# #6 Paring



## SubVet10 (Jun 3, 2018)

The last time I went to the supply the owner gave my daughter the scale, with the recommendation that the paring knife would go well with it. Well, my little girl is still a little girl so I talked her into letting me take her scales and finish the knife for Mommy.
My wife doesn't like using the big kitchen knives so we never have clean steak knives. Now we do. It turned into a well received Mother's Day present.
It hacked through a half frozen ham steak with no problem so she is a little skiddish of it, but I very pleased with it.

PINS: 3/16 solid brass
SCALES: Polyester Pearl
BLADE: 7.5" cryo treated 440C SS

Used the two sided tape technique and it turned out beautifully balanced with minimal scroll and shaping work.
Wet sanded to 8000 on the scales and 400? on the blade.

Polished the hard to reach areas before gluing.

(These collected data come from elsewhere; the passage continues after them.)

Lemma positions_sorted : forall (ds : list Z) (P : nat -> bool),
    StronglySorted Z.lt ds ->
    StronglySorted Z.lt
      (map (fun i => nth i ds 0%Z) (filter P (seq 0 (length ds)))).
Proof.
  induction ds as [|d ds IH]; intros P Hs; [constructor|].
  inversion Hs as [|? ? Hs' Fd]; subst.
  change (seq 0 (length (d :: ds))) with (0 :: seq 1 (length ds)).
  assert (T : map (fun i => nth i (d :: ds) 0%Z) (filter P (seq 1 (length ds)))
              = map (fun i => nth i ds 0%Z)
                  (filter (fun i => P (S i)) (seq 0 (length ds)))).
  { rewrite filter_shift, map_map. reflexivity. }
  cbn [filter]. destruct (P 0).
  - rewrite map_cons, T. cbn [nth]. constructor; [apply IH; exact Hs'|].
    apply Forall_forall. intros z Hz. apply in_map_iff in Hz.
    destruct Hz as [i [<- Hi]]. apply filter_In in Hi. destruct Hi as [Hi _].
    apply in_seq in Hi. rewrite Forall_forall in Fd. apply Fd.
    apply nth_In. lia.
  - rewrite T. apply IH. exact Hs'.
Qed.

(** X9: for two well-formed series under names that do not collide, the
    dates of the dataset [get_data] returns are strictly increasing; in
    particular no date occurs twice. *)
Theorem dataset_dates_increasing : forall es t1 t2 rows1 rows2,
    clean t1 t2 = true ->
    files (fname_of t1) = Some rows1 -> rows1 <> [] ->
    files (fname_of t2) = Some rows2 -> rows2 <> [] ->
    well_formed rows1 = true -> well_formed rows2 = true ->
    exists df,
      fst (get_data t1 t2 (store (run es init))) = inr df /\
      increasing (index df) = true /\ NoDup (index df).
Proof.
  intros es t1 t2 rows1 rows2 Hc F1 N1 F2 N2 W1 W2.
  exists (pair_frame t1 t2 rows1 rows2).
  split.
  { destruct (get_data_coherent t1 t2 _ (run_coherent es)) as [E _].
    rewrite E. apply pair_value_clean; assumption. }
  assert (Hs : StronglySorted Z.lt (index (pair_frame t1 t2 rows1 rows2))).
  { unfold pair_frame, joined_index, kept. cbn [index].
    apply positions_sorted. apply union_sorted; apply increasing_sorted;
      assumption. }
  split; [apply increasing_sorted; exact Hs|].
  clear - Hs. induction Hs as [|d ds Hs IH Fd]; constructor; [|exact IH].
  intro X. rewrite Forall_forall in Fd. specialize (Fd d X). lia.
Qed.

(** X10: the two caches are transparent.  In every state the process
    reaches, [load_ticker] and [get_data] return for any arguments
    exactly what an uncached computation from the files gives, value or
    exception; so two calls with the same arguments agree whatever
    happened in between. *)
Theorem caches_are_transparent : forall es es' t1 t2,
    fst (load_ticker t1 (store (run es init))) = load_value t1 /\
    fst (get_data t1 t2 (store (run es init))) = pair_value t1 t2 /\
    fst (load_ticker t1 (store (run es init))) =
      fst (load_ticker t1 (store (run es' init))) /\
    fst (get_data t1 t2 (store (run es init))) =
      fst (get_data t1 t2 (store (run es' init))).
Proof.
  intros es es' t1 t2.
  destruct (load_ticker_coherent t1 _ (run_coherent es)) as (L & _ & _).
  destruct (load_ticker_coherent t1 _ (run_coherent es')) as (L' & _ & _).
  destruct (get_data_coherent t1 t2 _ (run_coherent es)) as [G _].
  destruct (get_data_coherent t1 t2 _ (run_coherent es')) as [G' _].
  repeat split; congruence.
Qed.
End DatasetDates.

(** ** The caches stay within [maxsize] *)

Section CacheBound.
Context {K A : Type} (eqb : K -> K -> bool).
Hypothesis eqb_eq : forall a b, eqb a b = true <-> a = b.

Lemma length_removelast : forall (xs : list (K * A)),
    length (removelast xs) = pred (length xs).
Proof.
  induction xs as [|x xs IH]; [reflexivity|].
  destruct xs as [|y xs]; [reflexivity|].
  change (removelast (x :: y :: xs)) with (x :: removelast (y :: xs)).
  cbn [length]. rewrite IH. reflexivity.
Qed.

Lemma keys_removelast : forall (xs : list (K * A)),
    map fst (removelast xs) = removelast (map fst xs).
Proof.
  induction xs as [|x xs IH]; [reflexivity|].
  destruct xs as [|y xs]; [reflexivity|].
  change (removelast (x :: y :: xs)) with (x :: removelast (y :: xs)).
  cbn [map]. rewrite IH. reflexivity.
Qed.

Lemma in_removelast : forall (ks : list K) k,
    In k (removelast ks) -> In k ks.
Proof.
  induction ks as [|x ks IH]; intros k Hk; [contradiction|].
  destruct ks as [|y ks]; [contradiction|].
  change (removelast (x :: y :: ks)) with (x :: removelast (y :: ks)) in Hk.
  destruct Hk as [<-|Hk]; [left; reflexivity | right; apply IH; exact Hk].
Qed.

Lemma nodup_removelast : forall ks : list K,
    NoDup ks -> NoDup (removelast ks).
Proof.
  induction ks as [|x ks IH]; intro N; [constructor|].
  destruct ks as [|y ks]; [constructor|].
  change (removelast (x :: y :: ks)) with (x :: removelast (y :: ks)).
  inversion N as [|? ? Hx N']; subst.
  constructor; [|apply IH; exact N'].
  intro X. apply Hx. apply in_removelast. exact X.
Qed.

Lemma store_bounded : forall n (k : K) (a : A) cache,
    0 < n -> cache_find eqb k cache = None ->
    length cache <= n -> NoDup (map fst cache) ->
    length (cache_store n k a cache) <= n /\
    NoDup (map fst (cache_store n k a cache)).
Proof.
  intros n k a cache Hn Hmiss Hlen N. unfold cache_store.
  pose proof (cache_find_none_keys eqb eqb_eq k cache Hmiss) as Hk.
  destruct (length cache <? n)%nat eqn:L.
  - apply Nat.ltb_lt in L. split; [simpl; lia|].
    cbn [map fst]. constructor; assumption.
  - apply Nat.ltb_ge in L. split.
    + simpl. rewrite length_removelast. lia.
    + cbn [map fst]. rewrite keys_removelast. constructor.
      * intro X. apply Hk. apply in_removelast. exact X.
      * apply nodup_removelast. exact N.
Qed.

Lemma length_remove_found : forall (k : K) (a : A) cache,
    cache_find eqb k cache = Some a ->
    S (length (cache_remove eqb k cache)) <= length cache.
Proof.
  intros k a cache. unfold cache_find, cache_remove.
  induction cache as [|e cache IH]; simpl; [discriminate|].
  destruct (eqb k (fst e)) eqn:E; simpl.
  - intros _. pose proof (filter_length_le (fun e0 => negb (eqb k (fst e0))) cache).
    lia.
  - intro F. specialize (IH F). lia.
Qed.

Lemma touch_bounded : forall n (k : K) (a : A) cache,
    cache_find eqb k cache = Some a ->
    length cache <= n -> NoDup (map fst cache) ->
    length (cache_touch eqb k a cache) <= n /\
    NoDup (map fst (cache_touch eqb k a cache)).
Proof.
  intros n k a cache F Hlen N. split.
  - unfold cache_touch. simpl.
    pose proof (length_remove_found k a cache F). lia.
  - apply (keys_touch_nodup eqb eqb_eq). exact N.
Qed.
End CacheBound.

Section Bounded.
Context `{Host}.

Lemma maxsize_positive : 0 < maxsize.
Proof. unfold maxsize. lia. Qed.

Lemma load_ticker_bounded : forall t (s : Store),
    bounded s -> bounded (snd (load_ticker t s)).
Proof.
  intros t s (L1 & N1 & L2 & N2). rewrite load_ticker_run.
  destruct (cache_find String.eqb t (load_ticker_cache s)) as [df|] eqn:F.
  - destruct (touch_bounded String.eqb String.eqb_eq maxsize t df _ F L1 N1)
      as [L N].
    repeat split; assumption.
  - destruct (files (fname_of t)) as [rows|];
      [|repeat split; assumption].
    destruct (store_bounded String.eqb String.eqb_eq maxsize t
                (ticker_frame t rows) _ maxsize_positive F L1 N1)
      as [L N].
    repeat split; assumption.
Qed.

Lemma load_ticker_data_cache : forall t (s : Store),
    get_data_cache (snd (load_ticker t s)) = get_data_cache s.
Proof.
  intros t s. rewrite load_ticker_run.
  destruct (cache_find String.eqb t (load_ticker_cache s)); [reflexivity|].
  destruct (files (fname_of t)) as [rows|]; reflexivity.
Qed.

Lemma get_data_bounded : forall t1 t2 (s : Store),
    bounded s -> bounded (snd (get_data t1 t2 s)).
Proof.
  intros t1 t2 s B. rewrite get_data_run.
  destruct (cache_find pair_eqb (t1, t2) (get_data_cache s)) as [df|] eqn:F.
  - destruct B as (L1 & N1 & L2 & N2).
    destruct (touch_bounded pair_eqb pair_eqb_eq maxsize (t1, t2) df _ F L2 N2)
      as [L N].
    repeat split; assumption.
  - assert (Bb : bounded (snd (get_data_body (t1, t2) s)) /\
                 get_data_cache (snd (get_data_body (t1, t2) s)) =
                 get_data_cache s).
    { rewrite get_data_body_run.
      pose proof (load_ticker_bounded t1 s B) as B1.
      pose proof (load_ticker_data_cache t1 s) as D1.
      destruct (load_ticker t1 s) as [[e|d1] s1]; simpl in B1, D1;
        [split; assumption|].
      pose proof (load_ticker_bounded t2 s1 B1) as B2.
      pose proof (load_ticker_data_cache t2 s1) as D2.
      destruct (load_ticker t2 s1) as [[e|d2] s2]; simpl in B2, D2; simpl;
        (split; [exact B2 | congruence]). }
    destruct Bb as [(L1 & N1 & L2 & N2) D].
    destruct (get_data_body (t1, t2) s) as [[e|df] s']; simpl in *;
      [repeat split; assumption|].
    rewrite <- D in F.
    destruct (store_bounded pair_eqb pair_eqb_eq maxsize (t1, t2) df _
                maxsize_positive F L2 N2) as [L N].
    repeat split; assumption.
Qed.

(** X11: whatever events arrive, with identifiers of the universe or
    not, neither cache ever holds more than 128 entries, and no key is
    stored twice. *)
Theorem caches_stay_bounded : forall es,
    let s := store (run es init) in
    length (load_ticker_cache s) <= 128 /\
    length (get_data_cache s) <= 128 /\
    NoDup (map fst (load_ticker_cache s)) /\
    NoDup (map fst (get_data_cache s)).
Proof.
  intro es. cbv zeta.
  assert (B : bounded (store (run es init))).
  { induction es as [|e es IH] using rev_ind.
    - unfold bounded, maxsize. simpl. repeat split; try lia; constructor.
    - rewrite run_app, step_store. apply get_data_bounded. exact IH. }
  destruct B as (L1 & N1 & L2 & N2). unfold maxsize in L1, L2.
  repeat split; assumption.
Qed.
End Bounded.

(** ** [update] and the identifier callbacks *)

Section UpdateFacts.
Context `{Host}.

(** X12: an identifier change whose [get_data] call raises lets the
    exception through and publishes nothing: both tables, the report and
    the three titles stay those of the old pair.  The chooser itself is
    not rolled back: the changed slot holds the new identifier and the
    other slot's options already exclude it. *)
Theorem failed_change_keeps_publication : forall (s : State) slot X e,
    fst (get_data (ticker1_value (widgets (after_change slot X s)))
           (ticker2_value (widgets (after_change slot X s))) (store s)) =
      inl e ->
    let s' := step (IdentifierChanged slot X) s in
    fst (dispatch (IdentifierChanged slot X) s) = inl e /\
    published s' = published s /\
    own_value_is slot X s' /\
    other_options slot s' = nix X DEFAULT_TICKERS.
Proof.
  intros s slot X e G s'. subst s'. unfold step.
  rewrite dispatch_identifier, update_run.
  cbv zeta.
  replace (store (after_change slot X s)) with (store s)
    by (destruct slot; reflexivity).
  destruct (get_data _ _ (store s)) as [[e0|df] st]; simpl in G;
    [|discriminate].
  injection G as ->. simpl.
  destruct slot; repeat split.
Qed.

After shaping & scratch removal.

End result.

Crazy nice pearling.

Reactions: Like 1 | EyeCandy! 1


----------



## JR Parks (Jun 3, 2018)

Brandon-No pic on my end-??


----------



## SubVet10 (Jun 3, 2018)

JR Parks said:


> Brandon-No pic on my end-??


Maybe now?

Reactions: Like 1


----------



## Tony (Jun 3, 2018)

Nice looking knife! Tony

Reactions: Thank You! 1


----------



## Nature Man (Jun 3, 2018)

Great looking, even though pink is not my color! Chuck

Reactions: Thank You! 1


----------